Janet Hazelton, president of the Nova Scotia Nurses' Union, repeated the union's demands Tuesday as her group meets in Truro for its annual general meeting.
"The direction I got from my leadership is under no circumstances will we accept less for the nurses of the nurses' union than the nurses in Capital Health," she told CBC News.
When asked if that could mean a strike, she replied, "Yes, that's exactly what it would mean."

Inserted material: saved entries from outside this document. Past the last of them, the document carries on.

(** * PT prior-authorization intake pipeline and IVR simulator

    A shallow embedding of the Python services under [backend/app/services]
    ([ivr_service.py], [ocr_service.py], [erp_service.py], [audit_service.py],
    [portia_plan.py]) and of the intake and audit routes under
    [backend/app/routes], together with the properties of the rule engine,
    the IVR session state machine, the intake pipeline and the answers of
    the routes.

    Layout: Python values and builtins, calendar and UUID rendering, the
    effect monad over the process state, the document store, the services,
    and then the lemmas. *)

From stdpp Require Import base numbers list strings gmap sorting.
From Stdlib Require Import Ascii.

Local Open Scope Z_scope.

(** ** Python values *)

(** The dynamically typed values the services pass around: JSON data decoded
    from the extraction response, plus the two BSON-only scalars the store
    sees (datetimes, as microseconds since 1970-01-01T00:00:00 UTC, and
    generated object ids).  Floating-point numbers are not represented.
    A [dict] keeps insertion order, as Python's does. *)
#[warnings="-register-all"]
Inductive value : Type :=
  | VNone
  | VBool (b : bool)
  | VInt (n : Z)
  | VStr (s : string)
  | VList (l : list value)
  | VDict (d : list (string * value))
  | VDatetime (us : Z)
  | VObjectId (n : nat).

Abbreviation dict := (list (string * value)).

Inductive exn : Type :=
  | TypeError
  | AttributeError
  | ValueError
  | DuplicateKeyError.

Inductive result (A : Type) : Type :=
  | Ok (a : A)
  | Raise (e : exn).
Arguments Ok {A} a.
Arguments Raise {A} e.

Module Py.

(** [bool(v)]. *)
Definition truthy (v : value) : bool :=
  match v with
  | VNone => false
  | VBool b => b
  | VInt n => negb (n =? 0)
  | VStr s => negb (String.eqb s EmptyString)
  | VList l => match l with [] => false | _ => true end
  | VDict d => match d with [] => false | _ => true end
  | VDatetime _ => true
  | VObjectId _ => true
  end.

(** [d.get(k)] as an option; [d[k] = v]; [d.update(items)] / [{**items}]. *)
Fixpoint get (k : string) (d : dict) : option value :=
  match d with
  | [] => None
  | (k', v) :: r => if String.eqb k k' then Some v else get k r
  end.

Fixpoint set (k : string) (v : value) (d : dict) : dict :=
  match d with
  | [] => [(k, v)]
  | (k', v') :: r =>
      if String.eqb k k' then (k, v) :: r else (k', v') :: set k v r
  end.

Definition update (d : dict) (items : dict) : dict :=
  fold_left (fun acc kv => set (fst kv) (snd kv) acc) items d.

(** [d.get(k, default)]. *)
Definition get_default (k : string) (default : value) (d : dict) : value :=
  match get k d with Some v => v | None => default end.

(** [x or y]. *)
Definition or (x y : value) : value := if truthy x then x else y.

(** Attribute access [v.get]: only a dict has it. *)
Definition as_dict (v : value) : result dict :=
  match v with
  | VDict d => Ok d
  | _ => Raise AttributeError
  end.

(** *** [int(v)] *)

Definition is_space (c : ascii) : bool :=
  let n := nat_of_ascii c in
  orb (Nat.eqb n 32) (andb (Nat.leb 9 n) (Nat.leb n 13)).

Definition digit_of (c : ascii) : option Z :=
  let n := nat_of_ascii c in
  if andb (Nat.leb 48 n) (Nat.leb n 57) then Some (Z.of_nat n - 48) else None.

Fixpoint lstrip (l : list ascii) : list ascii :=
  match l with
  | c :: r => if is_space c then lstrip r else l
  | [] => []
  end.

Definition strip (l : list ascii) : list ascii :=
  rev (lstrip (rev (lstrip l))).

(** Decimal digits, single underscores allowed between two digits.
    [after_digit] tells whether the previous character was a digit. *)
Fixpoint digits (acc : Z) (after_digit : bool) (l : list ascii) : option Z :=
  match l with
  | [] => if after_digit then Some acc else None
  | c :: r =>
      match digit_of c with
      | Some d => digits (10 * acc + d) true r
      | None =>
          if andb after_digit (Nat.eqb (nat_of_ascii c) 95)
          then match r with
               | c' :: _ =>
                   match digit_of c' with
                   | Some _ => digits acc false r
                   | None => None
                   end
               | [] => None
               end
          else None
      end
  end.

Definition int_of_str (s : string) : option Z :=
  match strip (String.list_ascii_of_string s) with
  | c :: r =>
      if Nat.eqb (nat_of_ascii c) 45 then option_map Z.opp (digits 0 false r)
      else if Nat.eqb (nat_of_ascii c) 43 then digits 0 false r
      else digits 0 false (c :: r)
  | [] => None
  end.

(** [int(v)]: integers and booleans convert, ASCII decimal text parses,
    anything else raises. *)
Definition int (v : value) : result Z :=
  match v with
  | VInt n => Ok n
  | VBool b => Ok (Z.b2z b)
  | VStr s => match int_of_str s with Some n => Ok n | None => Raise ValueError end
  | _ => Raise TypeError
  end.

(** [s.upper()] on ASCII text. *)
Definition upper_char (c : ascii) : ascii :=
  let n := nat_of_ascii c in
  if andb (Nat.leb 97 n) (Nat.leb n 122) then ascii_of_nat (n - 32) else c.

Definition upper (l : list ascii) : list ascii := map upper_char l.

End Py.

(** ** Calendar: [datetime], [date], [timedelta] *)

Module Cal.

Definition us_per_day : Z := 86400 * 1000000.

(** [timedelta(days=n)]. *)
Definition timedelta_days (n : Z) : Z := n * us_per_day.

(** [dt.date()], as the number of days since 1970-01-01. *)
Definition date (dt : Z) : Z := dt / us_per_day.

(** Proleptic Gregorian year, month and day of a day number. *)
Definition civil (days : Z) : Z * Z * Z :=
  let z := days + 719468 in
  let era := z / 146097 in
  let doe := z - era * 146097 in
  let yoe := (doe - doe / 1460 + doe / 36524 - doe / 146096) / 365 in
  let y := yoe + era * 400 in
  let doy := doe - (365 * yoe + yoe / 4 - yoe / 100) in
  let mp := (5 * doy + 2) / 153 in
  let d := doy - (153 * mp + 2) / 5 + 1 in
  let m := if mp <? 10 then mp + 3 else mp - 9 in
  (if m <=? 2 then y + 1 else y, m, d).

Definition dec_char (n : Z) : ascii := ascii_of_nat (48 + Z.to_nat (n mod 10)).

Definition pad2 (n : Z) : list ascii := [dec_char (n / 10); dec_char n].

Definition pad4 (n : Z) : list ascii :=
  [dec_char (n / 1000); dec_char (n / 100); dec_char (n / 10); dec_char n].

(** [str(d)] for a [date]: ISO format [YYYY-MM-DD] (Python's dates span
    the years 1 to 9999, so four digits). *)
Definition isoformat (days : Z) : string :=
  let '(y, m, d) := civil days in
  String.string_of_list_ascii (pad4 y ++ "-"%char :: pad2 m ++ "-"%char :: pad2 d).

End Cal.

(** ** [uuid.uuid4()] *)

Module Uuid.

(** The 128-bit integer of a version-4 UUID built from 16 random bytes
    (given as a big-endian integer): variant and version bits forced. *)
Definition uuid4_int (random : Z) : Z :=
  let i := random mod 2 ^ 128 in
  let i := Z.ldiff i (Z.shiftl 0xc000 48) in
  let i := Z.lor i (Z.shiftl 0x8000 48) in
  let i := Z.ldiff i (Z.shiftl 0xf000 64) in
  Z.lor i (Z.shiftl 4 76).

Definition hex_chars : list ascii :=
  String.list_ascii_of_string "0123456789abcdef".

Definition hex_char (d : Z) : ascii := nth (Z.to_nat d) hex_chars "0"%char.

(** The [k]-th of [n] hexadecimal digits of [i], most significant first. *)
Definition hex_at (n : nat) (i : Z) (k : nat) : ascii :=
  hex_char ((i / 16 ^ Z.of_nat (n - 1 - k)) mod 16).

(** [u.hex]: 32 lowercase hexadecimal digits. *)
Definition hex (i : Z) : list ascii := map (hex_at 32 i) (seq 0 32).

(** [str(u)]: the 8-4-4-4-12 grouping. *)
Definition str (i : Z) : string :=
  let h := hex i in
  let dash := "-"%char in
  String.string_of_list_ascii
    (firstn 8 h ++ dash :: firstn 4 (skipn 8 h) ++ dash ::
     firstn 4 (skipn 12 h) ++ dash :: firstn 4 (skipn 16 h) ++ dash ::
     skipn 20 h).

End Uuid.

(** ** The document store *)

(** A Mongo collection is the list of its documents in insertion order. *)
Inductive collection : Type :=
  | pt_intakes
  | eligibility_results
  | authorization_records
  | call_transcripts
  | audit_events.

Global Instance value_eq_dec : EqDecision value.
Proof.
  refine (fix go (x y : value) {struct x} : Decision (x = y) :=
    let _ : EqDecision value := go in
    match x, y with
    | VNone, VNone => left eq_refl
    | VBool a, VBool b => cast_if (decide (a = b))
    | VInt a, VInt b => cast_if (decide (a = b))
    | VStr a, VStr b => cast_if (decide (a = b))
    | VList a, VList b =>
        cast_if ((fix gol (l1 l2 : list value) {struct l1} : Decision (l1 = l2) :=
          match l1, l2 with
          | [], [] => left eq_refl
          | v1 :: r1, v2 :: r2 => cast_if_and (go v1 v2) (gol r1 r2)
          | _, _ => right _
          end) a b)
    | VDict a, VDict b =>
        cast_if ((fix god (l1 l2 : dict) {struct l1} : Decision (l1 = l2) :=
          match l1, l2 with
          | [], [] => left eq_refl
          | (k1, v1) :: r1, (k2, v2) :: r2 =>
              cast_if_and3 (decide (k1 = k2)) (go v1 v2) (god r1 r2)
          | _, _ => right _
          end) a b)
    | VDatetime a, VDatetime b => cast_if (decide (a = b))
    | VObjectId a, VObjectId b => cast_if (decide (a = b))
    | _, _ => right _
    end); abstract congruence.
Defined.

Global Instance collection_eq_dec : EqDecision collection.
Proof. solve_decision. Defined.

Record Database : Type := mkDatabase {
  c_pt_intakes : list dict;
  c_eligibility_results : list dict;
  c_authorization_records : list dict;
  c_call_transcripts : list dict;
  c_audit_events : list dict }.

Module Mongo.

Definition empty : Database := mkDatabase [] [] [] [] [].

(** [db[c]]. *)
Definition docs (c : collection) (db : Database) : list dict :=
  match c with
  | pt_intakes => c_pt_intakes db
  | eligibility_results => c_eligibility_results db
  | authorization_records => c_authorization_records db
  | call_transcripts => c_call_transcripts db
  | audit_events => c_audit_events db
  end.

Definition with_docs (c : collection) (l : list dict) (db : Database) : Database :=
  match c with
  | pt_intakes =>
      mkDatabase l (c_eligibility_results db) (c_authorization_records db)
        (c_call_transcripts db) (c_audit_events db)
  | eligibility_results =>
      mkDatabase (c_pt_intakes db) l (c_authorization_records db)
        (c_call_transcripts db) (c_audit_events db)
  | authorization_records =>
      mkDatabase (c_pt_intakes db) (c_eligibility_results db) l
        (c_call_transcripts db) (c_audit_events db)
  | call_transcripts =>
      mkDatabase (c_pt_intakes db) (c_eligibility_results db)
        (c_authorization_records db) l (c_audit_events db)
  | audit_events =>
      mkDatabase (c_pt_intakes db) (c_eligibility_results db)
        (c_authorization_records db) (c_call_transcripts db) l
  end.

(** The query [{key: x}] for a string [x]: the field equals [x], or is an
    array with [x] among its elements. *)
Definition is_str (x : string) (v : value) : bool :=
  match v with
  | VStr s => String.eqb s x
  | _ => false
  end.

Definition matches (key x : string) (d : dict) : bool :=
  match Py.get key d with
  | Some (VList l) => existsb (is_str x) l
  | Some v => is_str x v
  | None => false
  end.

(** [find_one({key: x})]: the first matching document. *)
Definition find_one (key x : string) (l : list dict) : option dict :=
  List.find (matches key x) l.

(** Apply [f] to the first document satisfying [p], if there is one. *)
Fixpoint update_first (p : dict -> bool) (f : dict -> dict) (l : list dict)
  : option (list dict) :=
  match l with
  | [] => None
  | d :: r =>
      if p d then Some (f d :: r)
      else option_map (cons d) (update_first p f r)
  end.

(** What [update_one({key: x}, {"$set": fields}, upsert)] leaves in a
    collection: the first match updated, or, with [upsert], a new document
    made of the query and the fields, under the object id [oid]. *)
Definition upserted (key x : string) (fields : dict) (upsert : bool) (oid : nat)
    (l : list dict) : list dict :=
  match update_first (matches key x) (fun doc => Py.update doc fields) l with
  | Some l' => l'
  | None =>
      if upsert
      then l ++ [Py.update [("_id", VObjectId oid); (key, VStr x)] fields]
      else l
  end.

(** The documents keyed by [x] under [key]. *)
Definition keyed (key x : string) (l : list dict) : list dict :=
  List.filter (matches key x) l.

End Mongo.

Last November, an arbitrator awarded the 2,500 nurses in Capital Health a wage increase of 7.1 per cent over three years — well above the one per cent a year they were offered. Two months later, the province announced it would cover that extra $5.5 million.
The NSNU represents about 6,500 nurses at hospitals and care centres around the province. Contract talks for acute-care workers begin later this month, while talks for long-term care workers start in June.
"We believe that it's imperative that we have wage parity with registered nurses," Hazelton said.
"We believe our employers are on side because they have no interest in pitting the rural nurses of Nova Scotia against the Metro nurses. There's no value in that. All it does is create some dissension amongst nurses, among employers, and then we start to compete for nurses.
"Nurses should work where they want to work … not because there's an extra 20 cents an hour to work in another location."
Last month, about 3,600 employees at Capital Health threatened to go on strike to back their demands for wage parity with registered nurses, among other concerns.
The health district — the biggest in Nova Scotia — cancelled hundreds of surgeries and appointments in anticipation of a walkout.
The lab techs, social workers and other employees accepted a mediated deal that gives them a three-year wage increase between 6.5 per cent and nine per cent.
Premier Darrell Dexter later said those raises will cost up to $4.9 million in the first year of the deal, and that could result in layoffs.